Palestinian human rights lawyer and former diplomat Ghaith al-Omari, a prominent advocate of the two-state solution and negotiations with Israel, gave FRANCE 24 a lengthy interview on a recent visit to Paris. In this first of a two-part series, he lamented the lack of hope and prospects for Palestinian youth.
Al-Omari was in Paris last week to unveil the Whispered in Gaza project – a series of short animated films based on the testimonies of Palestinians living in Gaza, recounting their daily struggles under the rule of extremist Palestinian group Hamas and the Israeli blockade, both of which have been entrenched since 2007.
In the first part of the interview, al-Omari spoke about the especially difficult situation faced by young Palestinians in both Gaza and the West Bank, many of whom feel desperately unhappy as they endure economic crisis and political paralysis.
That’s why we see so many young people in Gaza taking huge risks and emigrating through the Mediterranean. Every day or two we hear about Palestinians from Gaza drowning in the Mediterranean trying to reach Europe. The situation today is completely hopeless if you’re a young Palestinian.
And what about the West Bank?
In the West Bank the situation is also hopeless. The economic situation is better; it is more open to the Israeli market, it is more open to Jordan. But there are also no prospects. The Israeli occupation creates limits on economic development – but the Palestinian Authority’s corruption also [leads to a] lack of opportunity for young people in the West Bank.

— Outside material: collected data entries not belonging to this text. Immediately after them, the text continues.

(** C4, as the code has it.  For every transport, device string and
    integer port of at most 4300 decimal digits, [switch_kvm_port] returns
    exactly one response and raises nothing, and the response carries the
    requested port.  A response with success=true has no error and a
    non-empty command that is the table entry of the port.  A response
    with success=false carries a non-empty error text, and its command is
    empty exactly when the port failed validation. *)
Theorem switch_kvm_port_total
    (T : Transport) (serial_port : string) (port_num : Z) (tr : list event) :
  Z.abs port_num < Py.int_str_bound →
  ∃ resp evs,
    switch_kvm_port T serial_port port_num tr = (Return resp, tr ++ evs)
    ∧ port resp = port_num
    ∧ (success resp = true →
         error resp = None ∧ command resp ≠ ""
         ∧ PORT_COMMANDS !! port_num = Some (command resp))
    ∧ (success resp = false →
         (∃ msg, error resp = Some msg ∧ msg ≠ "")
         ∧ (command resp = "" ↔ validate_port_number port_num = false)).
Proof.
  intros Hsmall.
  destruct (validate_port_number port_num) eqn:V.
  - apply validate_port_number_true in V.
    destruct (switch_kvm_port_valid T serial_port port_num tr V)
      as (r & evs & Hpath & Hrun).
    destruct (protocol_command_encode port_num V) as [Hne _].
    assert (L : PORT_COMMANDS !! port_num = Some (protocol_command port_num)).
    { rewrite PORT_COMMANDS_lookup.
      apply validate_port_number_true in V. by rewrite V. }
    eexists _, evs. split; [exact Hrun|].
    destruct r as [resp|e].
    + apply transaction_path_return in Hpath as (? & ? & _ & _ & ->).
      cbn [settle port success error command]. repeat split; try done.
    + cbn [settle failure port success error command].
      repeat split; try done.
      exists (fault_message serial_port e).
      split; [done | apply fault_message_nonempty].
  - exists (failure port_num ""
              ("Invalid port number: " +:+ Py.str_int port_num +:+ ". Must be 1-10.")), [].
    rewrite app_nil_r.
    split; [by apply switch_kvm_port_rejects|].
    cbn [failure port success error command]. repeat split; try done.
    eexists. split; [reflexivity | done].
Qed.

Lemma switch_kvm_port_total_witness :
  Z.abs 11 < Py.int_str_bound
  ∧ ∃ resp evs,
      switch_kvm_port (healthy_transport 0 []) "/dev/ttyUSB0" 11 []
        = (Return resp, [] ++ evs)
      ∧ port resp = 11
      ∧ (success resp = true →
           error resp = None ∧ command resp ≠ ""
           ∧ PORT_COMMANDS !! 11 = Some (command resp))
      ∧ (success resp = false →
           (∃ msg, error resp = Some msg ∧ msg ≠ "")
           ∧ (command resp = "" ↔ validate_port_number 11 = false)).
Proof.
  assert (Hsmall : Z.abs 11 < Py.int_str_bound) by (by vm_compute).
  split; [exact Hsmall|].
  apply (switch_kvm_port_total (healthy_transport 0 []) "/dev/ttyUSB0" 11 [] Hsmall).
Defined.
Lemma Load_drops_entry_stored_without_deadline_witness :
  Load (Store (newCache 0 ∅) "a" (Some 7%nat) DefaultExpiration false
          (time.reading 0 0)) "a" (time.reading 1 1)
  = ((None, false), withMap (newCache 0 ∅) (delete "a" ∅)) ∧
  Load (Store (newCache 5 ∅) "a" (Some 7%nat) NoExpiration false
          (time.reading 0 0)) "a" (time.reading 1 1)
  = ((None, false), withMap (newCache 5 ∅) (delete "a" ∅)).
Proof.
  split.
  - apply (Load_drops_entry_stored_without_deadline (newCache 0 ∅));
      [vm_compute; discriminate | reflexivity].
  - apply (Load_drops_entry_stored_without_deadline (newCache 5 ∅));
      [vm_compute; discriminate | reflexivity].
Defined.

Lemma Store_nonpositive_durations_witness :
  Map (Store (newCache 5 ∅) "a" (Some 7%nat) (-1) false (time.reading 0 0))
    !! "a" = Some (mkItem false (Some 7%nat) time.zero) ∧
  Store (newCache 5 ∅) "a" (Some 7%nat) (-1) false (time.reading 0 0)
  = Store (newCache 5 ∅) "a" (Some 7%nat) (-3600) false (time.reading 9 9).
Proof.
  apply (Store_nonpositive_durations (newCache 5 ∅));
    vm_compute; discriminate.
Defined.

(** ** Load, Store and the constructor *)

Section Operations.

Context {V : Type}.
Implicit Types (c : Cache V) (item : Item V) (k : string) (x : option V).
Implicit Types (d : time.Duration) (now : time.Time).

(** C2.  [Load(k)] returns [(nil, false)] and leaves the cache as it is
    when [k] is absent; returns the stored value with [true], again
    without touching the cache, when the entry of [k] is persistent or
    not expired at the clock reading of the call; and when the entry is
    not persistent and expired at that reading it deletes [k] and returns
    [(nil, false)]. *)
Theorem Load_spec c k now :
  (Map c !! k = None → Load c k now = ((None, false), c)) ∧
  (∀ item, Map c !! k = Some item →
     Persistent item = true ∨ Expired item now = false →
     Load c k now = ((Object item, true), c)) ∧
  (∀ item, Map c !! k = Some item →
     Persistent item = false → Expired item now = true →
     Load c k now = ((None, false), withMap c (delete k (Map c))) ∧
     Map (snd (Load c k now)) !! k = None).
Proof.
  split; [|split].
  - intros Hk. unfold Load. by rewrite Hk.
  - intros item Hk [Hp|He].
    + apply Load_live; [done|]. by apply Expired_persistent.
    + by apply Load_live.
  - intros item Hk _ He. rewrite (Load_expired c k item now Hk He).
    split; [done|]. simpl. apply lookup_delete_eq.
Qed.

(** C4.  [newCache] replaces a default of [DefaultExpiration] (0) by
    [NoExpiration] (-1), so the default of a cache it returns is never
    [DefaultExpiration]; the same holds of the cache [New] returns. *)
Theorem newCache_normalizes_default :
  (∀ m : gmap string (Item V),
     defaultExpiration (newCache DefaultExpiration m) = NoExpiration) ∧
  (∀ de (m : gmap string (Item V)),
     defaultExpiration (newCache de m) ≠ DefaultExpiration) ∧
  (∀ ci, defaultExpiration (Sched.cache (@Sched.New V DefaultExpiration ci))
         = NoExpiration) ∧
  (∀ de ci, defaultExpiration (Sched.cache (@Sched.New V de ci))
            ≠ DefaultExpiration).
Proof.
  assert (Hne : ∀ de (m : gmap string (Item V)),
            defaultExpiration (newCache de m) ≠ DefaultExpiration).
  { intros de m. unfold newCache, DefaultExpiration. simpl.
    destruct (Z.eqb_spec de 0); lia. }
  repeat split; try done.
  intros de ci. unfold Sched.New.
  destruct (0 <? de); simpl; apply (Hne de ∅).
Qed.

(** The entries a map enumerates under one key: exactly one when the key
    is bound. *)
Lemma filter_key_absent (l : list (string * Item V)) k :
  k ∉ l.*1 → filter (λ e, e.1 = k) l = [].
Proof.
  induction l as [|[k' v'] l IH]; [done|].
  rewrite fmap_cons, not_elem_of_cons. simpl. intros [Hne Hl].
  rewrite filter_cons_False by (simpl; congruence). by apply IH.
Qed.

Lemma filter_key_NoDup (l : list (string * Item V)) k item :
  NoDup l.*1 → (k, item) ∈ l →
  filter (λ e, e.1 = k) l = [(k, item)].
Proof.
  induction l as [|[k' v'] l IH]; intros Hnd Hin.
  { by apply elem_of_nil in Hin. }
  rewrite fmap_cons in Hnd. apply NoDup_cons in Hnd as [Hk' Hnd].
  simpl in Hk'. apply elem_of_cons in Hin as [Heq|Hin].
  - injection Heq as <- <-.
    rewrite filter_cons_True by done. f_equal. by apply filter_key_absent.
  - rewrite filter_cons_False; [by apply IH|].
    simpl. intros ->. apply Hk'. apply list_elem_of_fmap. by exists (k, item).
Qed.

Lemma one_entry_per_key (m : gmap string (Item V)) k item :
  m !! k = Some item →
  filter (λ e, e.1 = k) (map_to_list m) = [(k, item)].
Proof.
  intros Hk. apply filter_key_NoDup.
  - apply NoDup_fst_map_to_list.
  - by apply elem_of_map_to_list.
Qed.

(** C8.  Two [Store]s under the same key leave the cache as the second
    alone would: the entry of [k] is the one built from the value, the
    duration and the persistence flag of the second call, it is the only
    entry the map holds under [k], and the other keys are as before the
    first call.  [Store] has no result besides the cache. *)
Theorem Store_overwrites c k x1 d1 p1 now1 x2 d2 p2 now2 :
  let c1 := Store c k x1 d1 p1 now1 in
  let c2 := Store c1 k x2 d2 p2 now2 in
  let latest :=
    mkItem p2 x2 (if 0 <? resolve c d2
                  then time.Add now2 (resolve c d2) else time.zero) in
  c2 = Store c k x2 d2 p2 now2 ∧
  Map c2 !! k = Some latest ∧
  filter (λ e, e.1 = k) (map_to_list (Map c2)) = [(k, latest)] ∧
  size (Map c2) = size (Map c1) ∧
  (∀ k', k ≠ k' → Map c2 !! k' = Map c !! k').
Proof.
  intros c1 c2 latest.
  assert (Heq : c2 = Store c k x2 d2 p2 now2).
  { unfold c2, c1. rewrite !Store_resolve. unfold withMap, resolve. simpl.
    by rewrite insert_insert_eq. }
  assert (Hk : Map c2 !! k = Some latest).
  { rewrite Heq. apply Store_lookup. }
  repeat split; try done.
  - by apply one_entry_per_key.
  - unfold c2. rewrite (Store_resolve c1). simpl.
    apply map_size_insert_Some. exists (mkItem p1 x1
      (if 0 <? resolve c d1 then time.Add now1 (resolve c d1) else time.zero)).
    apply Store_lookup.
  - intros k' Hne. rewrite Heq. by apply Store_lookup_ne.
Qed.

End Operations.

Lemma Load_spec_witness :
  let c := Store (Store (newCache 5 ∅) "p" (Some 1%nat) 0 true
                    (time.reading 0 0))
                 "e" (Some 2%nat) 3 false (time.reading 0 0) in
  Load c "absent" (time.reading 9 9) = ((None, false), c) ∧
  Load c "p" (time.reading 9 9) = ((Some 1%nat, true), c) ∧
  Load c "e" (time.reading 2 2) = ((Some 2%nat, true), c) ∧
  Load c "e" (time.reading 9 9)
  = ((None, false), withMap c (delete "e" (Map c))).
Proof.
  intros c.
  split; [|split; [|split]].
  - apply (proj1 (Load_spec c "absent" (time.reading 9 9))).
    vm_compute. reflexivity.
  - apply (proj1 (proj2 (Load_spec c "p" (time.reading 9 9)))
             (mkItem true (Some 1%nat) (time.reading 5 5))).
    + vm_compute. reflexivity.
    + left. reflexivity.
  - apply (proj1 (proj2 (Load_spec c "e" (time.reading 2 2)))
             (mkItem false (Some 2%nat) (time.reading 3 3))).
    + vm_compute. reflexivity.
    + right. reflexivity.
  - apply (proj2 (proj2 (Load_spec c "e" (time.reading 9 9)))
             (mkItem false (Some 2%nat) (time.reading 3 3))).
    + vm_compute. reflexivity.
    + reflexivity.
    + reflexivity.
Defined.

Lemma Store_overwrites_witness :
  let c1 := Store (newCache 5 ∅) "a" (Some 1%nat) 60 true (time.reading 0 0) in
  let c2 := Store c1 "a" (Some 2%nat) NoExpiration false (time.reading 9 9) in
  Map c2 !! "a" = Some (mkItem false (Some 2%nat) time.zero) ∧
  filter (λ e, e.1 = "a") (map_to_list (Map c2))
  = [("a", mkItem false (Some 2%nat) time.zero)] ∧
  size (Map c2) = size (Map c1).
Proof.
  intros c1 c2.
  destruct (Store_overwrites (newCache 5 ∅) "a" (Some 1%nat) 60 true
              (time.reading 0 0) (Some 2%nat) NoExpiration false
              (time.reading 9 9)) as (_ & Hk & Hone & Hsize & _).
  split; [exact Hk|]. split; [exact Hone|exact Hsize].
Defined.

(** ** DeleteExpired *)

Section Sweep.

Context {V : Type}.
Implicit Types (c : Cache V) (item : Item V) (k : string).
Implicit Types (l : list (string * Item V)) (clock : string → time.Time).

Lemma sweep_cons clock k item l c :
  rangeOver (sweepVisitor clock) ((k, item) :: l) c
  = rangeOver (sweepVisitor clock) l
      (if Expired item (clock k) then Delete c k else c).
Proof. reflexivity. Qed.

Lemma sweep_fields clock l c :
  defaultExpiration (rangeOver (sweepVisitor clock) l c) = defaultExpiration c ∧
  stop (rangeOver (sweepVisitor clock) l c) = stop c.
Proof.
  revert c. induction l as [|[k item] l IH]; intros c; [done|].
  rewrite sweep_cons. destruct (IH (if Expired item (clock k)
                                    then Delete c k else c)) as [-> ->].
  by destruct (Expired item (clock k)).
Qed.

(** A sweep never binds a key. *)
Lemma sweep_lookup_None clock l c k :
  Map c !! k = None → Map (rangeOver (sweepVisitor clock) l c) !! k = None.
Proof.
  revert c. induction l as [|[k' item] l IH]; intros c Hk; [done|].
  rewrite sweep_cons. apply IH.
  destruct (Expired item (clock k')); [|done].
  simpl. destruct (decide (k' = k)) as [->|Hne].
  - apply lookup_delete_eq.
  - by rewrite lookup_delete_ne.
Qed.

(** A visited entry that [Expired] reports is gone afterwards. *)
Lemma sweep_removes clock l c k item :
  (k, item) ∈ l → Expired item (clock k) = true →
  Map (rangeOver (sweepVisitor clock) l c) !! k = None.
Proof.
  revert c. induction l as [|[k' item'] l IH]; intros c Hin He.
  { by apply elem_of_nil in Hin. }
  rewrite sweep_cons. apply elem_of_cons in Hin as [Heq|Hin].
  - injection Heq as <- <-. rewrite He.
    apply sweep_lookup_None. simpl. apply lookup_delete_eq.
  - by apply IH.
Qed.

(** A key none of whose visited entries [Expired] reports is untouched. *)
Lemma sweep_keeps clock l c k :
  (∀ item, (k, item) ∈ l → Expired item (clock k) = false) →
  Map (rangeOver (sweepVisitor clock) l c) !! k = Map c !! k.
Proof.
  revert c. induction l as [|[k' item'] l IH]; intros c Hl; [done|].
  rewrite sweep_cons. rewrite IH.
  - destruct (Expired item' (clock k')) eqn:He; [|done].
    simpl. apply lookup_delete_ne. intros ->.
    rewrite Hl in He; [done|]. apply elem_of_cons. by left.
  - intros item Hin. apply Hl. apply elem_of_cons. by right.
Qed.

In both the West Bank and Gaza, there is also no space for political activism. It’s not only that the economy is dead, it is also that political life is dead. Actually, I was looking at a poll earlier: 50 percent [of people] in Gaza feel they cannot safely criticise Hamas; 50 percent in the West Bank feel they cannot safely criticise the Palestinian Authority. So you can’t have economic opportunity – and if you do not have political opportunity, you end up with despair. Today, this is what we have in Gaza and in the West Bank.
So how can you give young Palestinians hope in politics and democracy, amid all this despair?
First of all, I think we need to start with steps that address Palestinian-Israeli relations, because you cannot talk about Palestinian domestic affairs without talking about the Israeli occupation. We cannot end it today […]. But we – and by we, I mean the international community – need to pressure Israel to take more steps that will move us closer to ending the occupation, and we need to take a stronger position when Israeli cabinet ministers make unacceptable statements.
Second, we need to apply pressure on the authorities both in Gaza and in the West Bank. In Gaza there are regional backers for Hamas. Qatar is their biggest economic backer; Turkey is their biggest political backer. And these are countries that are open to pressure from Europe, from the United States. Qatar is a close ally, [a] commercial ally with Europe, with the US. Turkey is a member of NATO and dependent on [it]. So we need to pressure them to create more political space [in Gaza].
We also need to work with our Arab allies, Jordan and Egypt, to pressure the Palestinian Authority to open the political space.
Third, we need to look at the economic situation and try to address the Palestinian private sector directly – not to go through governments, because both the Palestinian Authority and Hamas are corrupt. We need to fund projects on the ground – either ones that benefit a large number of Palestinians like infrastructure, or projects that invest in the private sector to allow for an independent private sector that can be resistant to pressure from the government.
Yes, because there is simply no alternative to this solution, and it is never too late for dialogue. At the end of the day, we have learned that Israel is here to stay; it will not disappear. The Palestinians will not disappear. And the only way to solve this conflict is through dialogue. Only a solution with two states, where each nation can express its aspirations and identity, is viable. However, today that is not possible. It is not possible for both Palestinian and Israeli reasons.
On the Palestinian side, the Palestinian Authority is too weak. To reach a peace deal, you need strong leaders. Peace is a good thing – but peace is also a painful thing. Peace requires compromises. The Palestinians will have to give up some things that are important to them, and so will the Israelis. […] And when the leaders are weak, the leaders do not have the legitimacy to make these decisions. So on the Palestinian side, they’re too weak to reach a deal.
On the Israeli side, they do not want a deal. Today, the Israeli government does not support the two-state solution. That’s very clear. They are quite openly against a two-state solution. Moreover, some members [of the government], some very powerful members – like Finance Minister [Bezalel] Smotrich and Security Minister [Itamar] Ben-Gvir – these are people who want to annex the West Bank. These are people who do not even recognise that the Palestinians exist – Smotrich said it here in Paris. (Editor’s note: at a March 19 gala event in Paris, Smotrich told the crowd: “There are no Palestinians, there are just Arabs.”) So today it is impossible.